* **What to do**
Quote the entries below from the line with "(∃ body, fig" through the line with "PlotMarginal AxMargY (array", both ends included, and only those lines.

[Stored items]
******

(** * telegram-to-md: a shallow embedding of [telegram-to-md.py]

    The script turns a Telegram HTML export into one Markdown file per
    message.  This development embeds its functions ([clean_filename],
    [extract_first_meaningful_line], [convert_tag_to_md],
    [extract_title_and_date] and the loop of [convert_html_to_md]) and
    proves properties of them.

    Python strings are sequences of Unicode code points, so a string is a
    list of code points ([N]); [len] is [length]. *)

From Stdlib Require Import NArith String Ascii DecimalString.
From stdpp Require Import base decidable option list gmap.

#[local] Set Warnings "-clear-no-such-hyp".
#[local] Set Warnings "-register-all".

Abbreviation char := N (only parsing).
Abbreviation str := (list N) (only parsing).

(** ** Characters and literals *)

(** A string literal of the source as a list of code points: the literal
    is read as UTF-8, as the interpreter reads the script. *)
Fixpoint utf8_decode (bs : list N) : str :=
  match bs with
  | [] => []
  | b :: r =>
      (if b <? 128 then b :: utf8_decode r
       else if b <? 224 then
         match r with
         | b2 :: r2 => (b mod 32 * 64 + b2 mod 64) :: utf8_decode r2
         | _ => []
         end
       else if b <? 240 then
         match r with
         | b2 :: b3 :: r3 =>
             (b mod 16 * 4096 + b2 mod 64 * 64 + b3 mod 64) :: utf8_decode r3
         | _ => []
         end
       else
         match r with
         | b2 :: b3 :: b4 :: r4 =>
             (b mod 8 * 262144 + b2 mod 64 * 4096 + b3 mod 64 * 64 + b4 mod 64)
               :: utf8_decode r4
         | _ => []
         end)%N
  end.
Lemma ci_prefix_app_true l : forall d s,
  ci_prefix l d = true -> ci_prefix l (d ++ s) = true.
Proof.
  induction l as [|c l IH]; intros [|ch d] s; simpl; try done.
  intros H. apply andb_true_iff in H as [-> H]. by apply IH.
Qed.

Lemma ci_prefix_app_false l : forall d s,
  length l <= length d -> ci_prefix l d = false -> ci_prefix l (d ++ s) = false.
Proof.
  induction l as [|c l IH]; intros [|ch d] s; simpl; try done; [lia|].
  intros Hlen H. destruct (char_matches true c ch); [|done]. simpl in *.
  apply IH; [lia|done].
Qed.

(** A pattern does not begin inside [a] and end in what follows when
    what follows begins with a character that is in the pattern only as
    its first character. *)
Lemma ci_prefix_app_head l : forall a h z,
  a <> [] ->
  Forall (fun c => char_matches true c h = false) (tl l) ->
  ci_prefix l (a ++ h :: z) = ci_prefix l a.
Proof.
  induction l as [|c l IH]; intros a h z Ha Hl; [done|].
  destruct a as [|x a]; [done|]. cbn [app ci_prefix]. f_equal.
  cbn [tl] in Hl. destruct a as [|x' a].
  - destruct l as [|c' l]; [done|]. cbn [app ci_prefix].
    apply Forall_cons in Hl as [-> _]. done.
  - apply IH; [done|]. destruct l; [constructor|]. by apply Forall_cons in Hl as [_ ?].
Qed.

Lemma break_len_head z n :
  break_len z = Some n ->
  exists h z', z = h :: z' /\ (h = 10%N \/ h = chr "<" \/ h = chr "&").
Proof.
  intros H. apply break_len_cases in H.
  destruct z as [|h z']; [by destruct H as [(_ & H)|[(_ & H & _)|(_ & H & _)]]|].
  exists h, z'. split; [done|].
  destruct H as [(_ & H)|[(_ & H & _)|(_ & H & _)]];
    cbn [LF js ci_prefix] in H; apply andb_true_iff in H as [H _].
  - left. by apply char_matches_lf.
  - right. left. by apply char_matches_lt.
  - right. right. by apply char_matches_amp.
Qed.

(** A break does not begin inside [a] and end in a break that follows. *)
Lemma break_len_app a z n :
  a <> [] -> break_len z = Some n -> break_len (a ++ z) = break_len a.
Proof.
  intros Ha Hz. apply break_len_head in Hz as (h & z' & -> & Hh).
  unfold break_len.
  rewrite !(ci_prefix_app_head _ a h z' Ha); [done| | |];
    destruct Hh as [-> | [-> | ->]]; repeat constructor.
Qed.

Lemma is_break_len d : is_break d = true -> break_len d = Some (length d).
Proof.
  unfold is_break. destruct (break_len d) as [n|]; [|done].
  intros H. apply Nat.eqb_eq in H. by rewrite H.
Qed.
(** * CMatrix: a shallow embedding of [matrix.c] and its checked properties

    The program is a one-file dense-matrix toolbox over C [double]s stored
    row-major in a flat buffer.  The embedding below follows the source
    function by function.

    Modelling conventions:
    - [size_t] dimensions and indices are [nat]; every buffer the program
      touches exists in memory, so no index computation wraps;
    - a buffer [double *] is a [seq] of numbers, read with [nth] and written
      with [set_nth];
    - a possibly-NULL [Matrix *] is an [option Matrix];
    - [malloc] and [calloc] are taken to succeed: the out-of-memory exits
      ([if (!p) return NULL]) are not modelled;
    - the arithmetic is a parameter ([Arith]): instantiated with IEEE-754
      binary64 ([binary64], the machine [double], evaluated strictly, without
      fused or extended-precision intermediate results) and with an exact
      ordered field ([exact]) that idealises rounding away. *)

From Stdlib Require Import ZArith Floats String Lia.
From HB Require Import structures.
From mathcomp Require Import boot order algebra perm binnums.

Set Implicit Arguments.
Unset Strict Implicit.
Unset Printing Implicit Defensive.
(** ** Evaluation of the further properties *)

Module CasesFacts.
Import Scenario Cases.
#[local] Existing Instance demo.

Lemma figure_ends_with_legend_witness :
  ∃ fig,
    _scales_dist_2d two_datasets pp_marginal [] = inr fig
    ∧ (∃ body, fig = body ++ [Legend (VStr "upper left"); TightLayout])
    ∧ ∀ loc, Legend loc ∈ fig → loc = VStr "upper left".
Proof.
  assert (∃ fig, _scales_dist_2d (RT := demo) two_datasets pp_marginal [] = inr fig)
    as [fig Hfig] by (eexists; reflexivity).
  exists fig. split; [exact Hfig|].
  destruct (figure_ends_with_legend (RT := demo) two_datasets pp_marginal []
              fig Hfig) as (Hend & Hloc & _).
  split; [exact Hend | exact Hloc].
Defined.

Lemma unit_line_drawn_or_warned_witness :
  ∃ fig,
    _scales_dist_2d two_datasets pp_marginal [] = inr fig
    ∧ Axline ∈ fig ∧ ∀ msg, Warn msg ∉ fig.
Proof.
  assert (∃ fig, _scales_dist_2d (RT := demo) two_datasets pp_marginal [] = inr fig)
    as [fig Hfig] by (eexists; reflexivity).
  exists fig. split; [exact Hfig|].
  destruct (unit_line_drawn_or_warned (RT := demo) two_datasets pp_marginal []
              fig Hfig) as [Hline Hwarn].
  split.
  - apply Hline. split; reflexivity.
  - intros msg (_ & Hax & _)%Hwarn. discriminate Hax.
Defined.

Lemma title_placement_witness :
  ∃ fig,
    _scales_dist_2d two_datasets pp_marginal [("bins", VInt 10)] = inr fig
    ∧ Suptitle (VStr "bins: 10") ∈ fig
    ∧ SetTitle AxJoint (VStr "") ∈ fig.
Proof.
  assert (∃ fig, _scales_dist_2d (RT := demo) two_datasets pp_marginal [("bins", VInt 10)] = inr fig)
    as [fig Hfig] by (eexists; reflexivity).
  exists fig. split; [exact Hfig|].
  destruct (title_placement (RT := demo) two_datasets pp_marginal
              [("bins", VInt 10)] fig Hfig) as [Hsup Hset].
  split.
  - apply Hsup. split; reflexivity.
  - apply Hset. right. split; reflexivity.
Defined.

Lemma marginals_follow_the_flag_witness :
  ∃ fig,
    _scales_dist_2d two_datasets pp_marginal [] = inr fig
    ∧ PlotMarginal AxMargX (array "1") ∈ fig
    ∧ PlotMarginal AxMargY (array "2") ∈ fig.
Proof.
  assert (∃ fig, _scales_dist_2d (RT := demo) two_datasets pp_marginal [] = inr fig)
    as [fig Hfig] by (eexists; reflexivity).
  exists fig. split; [exact Hfig|].
  pose proof (marginals_follow_the_flag (RT := demo) two_datasets pp_marginal
                [] fig Hfig) as Hm.
  split; apply Hm.
  - split; [reflexivity|]. split; [discriminate|]. exists "a".
    apply elem_of_cons. by left.
  - split; [reflexivity|]. split; [discriminate|]. exists "b".
    apply elem_of_cons. right. apply elem_of_cons. by left.
Defined.

Lemma reference_drawn_with_kwargs_witness :
  ∃ fig,
    _scales_dist_2d two_datasets pp_reference [] = inr fig
    ∧ FpReference [("linestyle", VStr ":")] ∈ fig.
Proof.
  assert (∃ fig, _scales_dist_2d (RT := demo) two_datasets pp_reference [] = inr fig)
    as [fig Hfig] by (eexists; reflexivity).
  exists fig. split; [exact Hfig|].
  apply (reference_drawn_with_kwargs (RT := demo) two_datasets pp_reference []
           fig Hfig).
  repeat split; reflexivity.
Defined.

Lemma too_few_contour_levels_raise_witness :
  ("b", array "flat") ∈ take 4 (PyDict.items with_flat)
  ∧ (n_collections (Runtime := demo_old) (array "flat") ≤ 2)%nat
  ∧ ∃ e, _scales_dist_2d (RT := demo_old) with_flat [] [] = inl e.
Proof.
  assert (("b", array "flat") ∈ take 4 (PyDict.items with_flat)) as Hin.
  { apply elem_of_cons. right. apply elem_of_cons. by left. }
  assert (n_collections (Runtime := demo_old) (array "flat") ≤ 2)%nat as Hn.
  { cbn. lia. }
  split; [exact Hin|]. split; [exact Hn|].
  exact (too_few_contour_levels_raise (RT := demo_old) with_flat [] [] "b"
           (array "flat") Hin Hn).
Defined.

Lemma plot_parameters_keys_read_witness :
  _scales_dist_2d two_datasets pp_reference' []
  = _scales_dist_2d two_datasets pp_reference [].
Proof.
  apply (plot_parameters_keys_read (RT := demo)).
  intros k Hk.
  repeat (apply elem_of_cons in Hk as [->|Hk]; [reflexivity|]).
  by apply elem_of_nil in Hk.
Defined.

Lemma subplots_takes_fig_params_witness :
  truthy (PyDict.get_or "add_marginal_distributions" pp_reference (VBool false))
  = false
  ∧ ∃ fig rest,
      _scales_dist_2d two_datasets pp_reference [] = inr fig
      ∧ fig = Subplots [("figsize", VList [VInt 4; VInt 5])] :: rest.
Proof.
  split; [reflexivity|].
  assert (∃ fig, _scales_dist_2d (RT := demo) two_datasets pp_reference [] = inr fig)
    as [fig Hfig] by (eexists; reflexivity).
  destruct (subplots_takes_fig_params (RT := demo) two_datasets pp_reference []
              eq_refl) as [Hopen _].
  destruct (Hopen fig Hfig) as (kw & rest & Hkw & ->).
  injection Hkw as <-.
  exists (Subplots [("figsize", VList [VInt 4; VInt 5])] :: rest), rest.
  split; [exact Hfig | reflexivity].
Defined.

Lemma plot_grid_takes_height_only_witness :
  truthy (PyDict.get_or "add_marginal_distributions" pp_marginal (VBool false))
  = true
  ∧ PyDict.get_or "fig_params" pp_marginal (VDict [])
    = VDict [("figsize", VList [VInt 4; VInt 5])]
  ∧ ∃ fig rest,
      _scales_dist_2d two_datasets pp_marginal [] = inr fig
      ∧ fig = NewPlotGrid (Some (VInt 5)) :: rest.
Proof.
  split; [reflexivity|]. split; [reflexivity|].
  assert (∃ fig, _scales_dist_2d (RT := demo) two_datasets pp_marginal [] = inr fig)
    as [fig Hfig] by (eexists; reflexivity).
  destruct (plot_grid_takes_height_only (RT := demo) two_datasets pp_marginal []
              [("figsize", VList [VInt 4; VInt 5])] eq_refl eq_refl)
    as [Hopen _].
  destruct (Hopen fig Hfig) as (h & rest & -> & _ & Hh).
  rewrite (Hh [VInt 4; VInt 5] eq_refl) in Hfig.
  exists (NewPlotGrid (Some (VInt 5)) :: rest), rest.
  split; [exact Hfig | reflexivity].
Defined.

Lemma reference_kwargs_swallows_errors_witness :
  reference_kwargs
    (VList [VStr "unit_line"; VStr "filamentarity_planarity_reference"])
  = inr []
  ∧ reference_kwargs
      (VDict [("filamentarity_planarity_reference",
               VDict [("linestyle", VStr ":")])])
    = inr [("linestyle", VStr ":")].
Proof.
  destruct (reference_kwargs_swallows_errors (RT := demo))
    as (Hlist & _ & _ & _ & Hdict).
  split; [apply Hlist|].
  apply Hdict; [reflexivity|]. unfold PyDict.wf. cbn. apply NoDup_singleton.
Defined.

Lemma requires_builds_one_task_per_set_witness :
  requires cmp_two small_ready
  = (inr [("v", small_task);
          ("w", {| demo_class := TwoScales;
                   demo_params := [("a", VInt 2)] |})], small_ready).
Proof.
  apply (requires_builds_one_task_per_set (RT := demo) cmp_two small_ready
           TwoScales).
  - reflexivity.
  - unfold PyDict.wf. apply (bool_decide_unpack _). vm_compute. exact I.
  - repeat first [apply Forall2_nil_2
                 | apply Forall2_cons_2;
                   [split; [reflexivity|]; eexists; split; reflexivity|]].
Defined.

Lemma requires_raises_first_failure_witness :
  requires cmp_bad_set small_ready = (inl TypeError, small_ready).
Proof.
  apply (requires_raises_first_failure (RT := demo) cmp_bad_set small_ready
           TwoScales [("v", VDict [("a", VInt 1)])] [("x", VDict [])] "w" VNone).
  - reflexivity.
  - reflexivity.
  - apply Forall_cons_2; [|apply Forall_nil_2].
    eexists _, _. split; reflexivity.
  - left. reflexivity.
Defined.
Lemma fullmatch_Cat_Eps_r a s : fullmatch (Cat a Eps) s = fullmatch a s.
Proof.
  destruct s as [|c s]; [cbn; apply andb_true_r|].
  cbn [fullmatch deriv]. rewrite cat_Eps_r.
  destruct (nullable a); [rewrite alt_Void_r|]; reflexivity.
Qed.

Lemma fullmatch_cat a b s : fullmatch (cat a b) s = fullmatch (Cat a b) s.
Proof.
  destruct a; destruct b; cbn [cat];
    rewrite ?fullmatch_Cat_Void_l, ?fullmatch_Cat_Void_r, ?fullmatch_Cat_Eps_l,
      ?fullmatch_Cat_Eps_r, ?fullmatch_Void;
    reflexivity.
Qed.

(** A word of [Cat a b] is a word of [a] followed by a word of [b]. *)
Lemma fullmatch_Cat b s : forall a,
  fullmatch (Cat a b) s = true <->
  exists s1 s2, s = s1 ++ s2 /\ fullmatch a s1 = true /\ fullmatch b s2 = true.
Proof.
  induction s as [|c s IH]; intros a.
  - cbn [fullmatch nullable]. rewrite andb_true_iff. split.
    + intros [Ha Hb]. exists "", "". repeat split; assumption.
    + intros (s1 & s2 & Heq & Ha & Hb).
      destruct s1; [|discriminate]. destruct s2; [|discriminate]. split; assumption.
  - cbn [fullmatch deriv].
    assert (Hstep : fullmatch (Cat (deriv c a) b) s = true <->
                    exists s1 s2, String c s = String c s1 ++ s2 /\
                                  fullmatch a (String c s1) = true /\
                                  fullmatch b s2 = true).
    { rewrite IH. split; intros (s1 & s2 & Heq & Ha & Hb); exists s1, s2.
      - subst s. repeat split; assumption.
      - rewrite string_app_cons in Heq. injection Heq as ->. repeat split; assumption. }
    destruct (nullable a) eqn:Hn.
    + rewrite fullmatch_alt, fullmatch_cat, orb_true_iff, Hstep. split.
      * intros [(s1 & s2 & Heq & Ha & Hb)|Hb].
        -- exists (String c s1), s2. repeat split; assumption.
        -- exists "", (String c s). repeat split; assumption.
      * intros (s1 & s2 & Heq & Ha & Hb). destruct s1 as [|c1 s1].
        -- right. change ("" ++ s2) with s2 in Heq. subst s2. exact Hb.
        -- left. rewrite string_app_cons in Heq. injection Heq as <- ->.
           exists s1, s2. repeat split; assumption.
    + rewrite fullmatch_cat, Hstep. split.
      * intros (s1 & s2 & Heq & Ha & Hb). exists (String c s1), s2.
        repeat split; assumption.
      * intros (s1 & s2 & Heq & Ha & Hb). destruct s1 as [|c1 s1].
        -- cbn [fullmatch] in Ha. congruence.
        -- rewrite string_app_cons in Heq. injection Heq as <- ->.
           exists s1, s2. repeat split; assumption.
Qed.
(** [CompressFileName] keeps the name, or replaces the home folder by [~]. *)
Lemma compress_cases (home : option string) (pw : string -> option string) (file c : string) :
  CompressFileName home pw file = Some c ->
  c = file \/
  exists x, c = "~/" +++ x /\ replace_bs file = replace_bs (expanduser home pw "~") +++ "/" +++ x.
Proof.
  unfold CompressFileName. set (base := replace_bs (expanduser home pw "~")).
  destruct (String.prefix base (replace_bs file)) eqn:Ep.
  - destruct (prefix_split _ _ Ep) as [r Hr]. rewrite Hr, removeprefix_app.
    destruct (negb (String.length file =? String.length r)); [|intros H; injection H; auto].
    destruct r as [|ch x]; [discriminate|].
    destruct (Ascii.eqb ch "/") eqn:Ec; intros H; injection H; intros <-; [|auto].
    apply Ascii.eqb_eq in Ec. subst ch. right. exists x. auto.
  - unfold removeprefix. rewrite Ep. rewrite replace_bs_length, Nat.eqb_refl. simpl.
    intros H; injection H; auto.
Qed.

Lemma compress_none_iff (home : option string) (pw : string -> option string) (file : string) :
  CompressFileName home pw file = None <-> replace_bs file = replace_bs (expanduser home pw "~").
Proof.
  pose proof (home_base_nonempty home pw) as Hb.
  unfold CompressFileName. set (base := replace_bs (expanduser home pw "~")) in *.
  destruct (String.prefix base (replace_bs file)) eqn:Ep.
  - destruct (prefix_split _ _ Ep) as [r Hr]. rewrite Hr, removeprefix_app.
    assert (Hl : String.length file = String.length base + String.length r).
    { rewrite <- replace_bs_length, Hr. apply append_length. }
    destruct r as [|ch x].
    + rewrite Hl. destruct base as [|b0 base']; [congruence|]. simpl.
      rewrite append_nil_r. split; reflexivity.
    + rewrite Hl. simpl String.length.
      replace (String.length base + S (String.length x) =? S (String.length x)) with false
        by (destruct base; [congruence|]; symmetry; apply Nat.eqb_neq; simpl; lia).
      simpl. split.
      * destruct (Ascii.eqb ch "/"); discriminate.
      * intros H. apply (f_equal String.length) in H. rewrite append_length in H. simpl in H. lia.
  - unfold removeprefix. rewrite Ep. rewrite replace_bs_length, Nat.eqb_refl. simpl.
    split; [discriminate|]. intros H. rewrite H in Ep.
    rewrite <- (append_nil_r base) in Ep at 2. rewrite prefix_self_app in Ep. discriminate.
Qed.

(** [CompressFileName] raises ([IndexError]) exactly when the name, with
    its backslashes made slashes, is the home folder itself. *)
Theorem compress_file_name_fails (home : option string) (pw : string -> option string) (file : string) :
  CompressFileName home pw file = None <-> replace_bs file = replace_bs (expanduser home pw "~").
Proof. exact (compress_none_iff home pw file). Qed.

(** Expanding a compressed name gives back the name with slashes. *)
Theorem expand_compress_file_name (home : option string) (pw : string -> option string) (file c : string) :
  expanduser home pw "~" <> "/" ->
  String.prefix "~" file = false ->
  CompressFileName home pw file = Some c ->
  ExpandFileName home pw c = replace_bs file.
Proof.
  intros Hh Ht H. unfold ExpandFileName.
  destruct (compress_cases home pw file c H) as [->|(x & -> & Hx)].
  - rewrite expanduser_no_tilde by exact Ht. reflexivity.
  - rewrite expanduser_tilde_slash by exact Hh. rewrite Hx.
    rewrite !replace_bs_app. simpl.
    assert (Hx' : replace_bs x = x).
    { pose proof (replace_bs_idem file) as Hi. rewrite Hx in Hi.
      rewrite !replace_bs_app, replace_bs_idem in Hi. simpl in Hi.
      apply append_cancel in Hi. injection Hi. auto. }
    rewrite Hx'. reflexivity.
Qed.

Lemma compress_expand_tilde (home : option string) (pw : string -> option string) (r : string) :
  expanduser home pw "~" <> "/" ->
  CompressFileName home pw (ExpandFileName home pw ("~/" +++ r)) = Some ("~/" +++ replace_bs r).
Proof.
  intros Hh. unfold ExpandFileName. rewrite expanduser_tilde_slash by exact Hh.
  unfold CompressFileName. generalize (home_base_nonempty home pw).
  generalize (expanduser home pw "~"). intros E Hb.
  rewrite !replace_bs_idem, !replace_bs_app. simpl.
  rewrite removeprefix_app. rewrite append_length. simpl.
  assert (Hl : String.length (replace_bs E) <> 0)
    by (destruct (replace_bs E); [congruence | discriminate]).
  match goal with |- context [(?a =? ?b)] => replace (a =? b) with false end.
  - reflexivity.
  - symmetry. apply Nat.eqb_neq. lia.
Qed.

(** Compressing the expansion of [~/r] gives [~/r] back (with slashes). *)
Theorem compress_expand_file_name (home : option string) (pw : string -> option string) (r : string) :
  expanduser home pw "~" <> "/" ->
  CompressFileName home pw (ExpandFileName home pw ("~/" +++ r)) = Some ("~/" +++ replace_bs r).
Proof. exact (compress_expand_tilde home pw r). Qed.

Lemma expand_compress_file_name_witness :
  expanduser home_ann no_users "~" <> "/" /\
  ExpandFileName home_ann no_users "~/cnc" = replace_bs "/Users/ann/cnc".
Proof.
  split; [vm_compute; discriminate|].
  apply (expand_compress_file_name home_ann no_users "/Users/ann/cnc" "~/cnc");
    vm_compute; [discriminate | reflexivity | reflexivity].
Defined.



Lemma dict_get_set (d : list (string * nat)) (k k' : string) (v : nat) :
  dict_get (dict_set d k v) k' = if String.eqb k k' then Some v else dict_get d k'.
Proof.
  induction d as [|[k0 v0] d IH]; simpl.
  - destruct (String.eqb k k'); reflexivity.
  - destruct (String.eqb k0 k) eqn:E0; simpl.
    + apply String.eqb_eq in E0. subst k0. destruct (String.eqb k k'); reflexivity.
    + rewrite IH. destruct (String.eqb k0 k') eqn:E1; [|reflexivity].
      apply String.eqb_eq in E1. subst k'. rewrite String.eqb_sym, E0. reflexivity.
Qed.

******

* **Exercise output**
    ∧ (∃ body, fig = body ++ [Legend (VStr "upper left"); TightLayout])
    ∧ ∀ loc, Legend loc ∈ fig → loc = VStr "upper left".
Proof.
  assert (∃ fig, _scales_dist_2d (RT := demo) two_datasets pp_marginal [] = inr fig)
    as [fig Hfig] by (eexists; reflexivity).
  exists fig. split; [exact Hfig|].
  destruct (figure_ends_with_legend (RT := demo) two_datasets pp_marginal []
              fig Hfig) as (Hend & Hloc & _).
  split; [exact Hend | exact Hloc].
Defined.

Lemma unit_line_drawn_or_warned_witness :
  ∃ fig,
    _scales_dist_2d two_datasets pp_marginal [] = inr fig
    ∧ Axline ∈ fig ∧ ∀ msg, Warn msg ∉ fig.
Proof.
  assert (∃ fig, _scales_dist_2d (RT := demo) two_datasets pp_marginal [] = inr fig)
    as [fig Hfig] by (eexists; reflexivity).
  exists fig. split; [exact Hfig|].
  destruct (unit_line_drawn_or_warned (RT := demo) two_datasets pp_marginal []
              fig Hfig) as [Hline Hwarn].
  split.
  - apply Hline. split; reflexivity.
  - intros msg (_ & Hax & _)%Hwarn. discriminate Hax.
Defined.

Lemma title_placement_witness :
  ∃ fig,
    _scales_dist_2d two_datasets pp_marginal [("bins", VInt 10)] = inr fig
    ∧ Suptitle (VStr "bins: 10") ∈ fig
    ∧ SetTitle AxJoint (VStr "") ∈ fig.
Proof.
  assert (∃ fig, _scales_dist_2d (RT := demo) two_datasets pp_marginal [("bins", VInt 10)] = inr fig)
    as [fig Hfig] by (eexists; reflexivity).
  exists fig. split; [exact Hfig|].
  destruct (title_placement (RT := demo) two_datasets pp_marginal
              [("bins", VInt 10)] fig Hfig) as [Hsup Hset].
  split.
  - apply Hsup. split; reflexivity.
  - apply Hset. right. split; reflexivity.
Defined.

Lemma marginals_follow_the_flag_witness :
  ∃ fig,
    _scales_dist_2d two_datasets pp_marginal [] = inr fig
    ∧ PlotMarginal AxMargX (array "1") ∈ fig
    ∧ PlotMarginal AxMargY (array "2") ∈ fig.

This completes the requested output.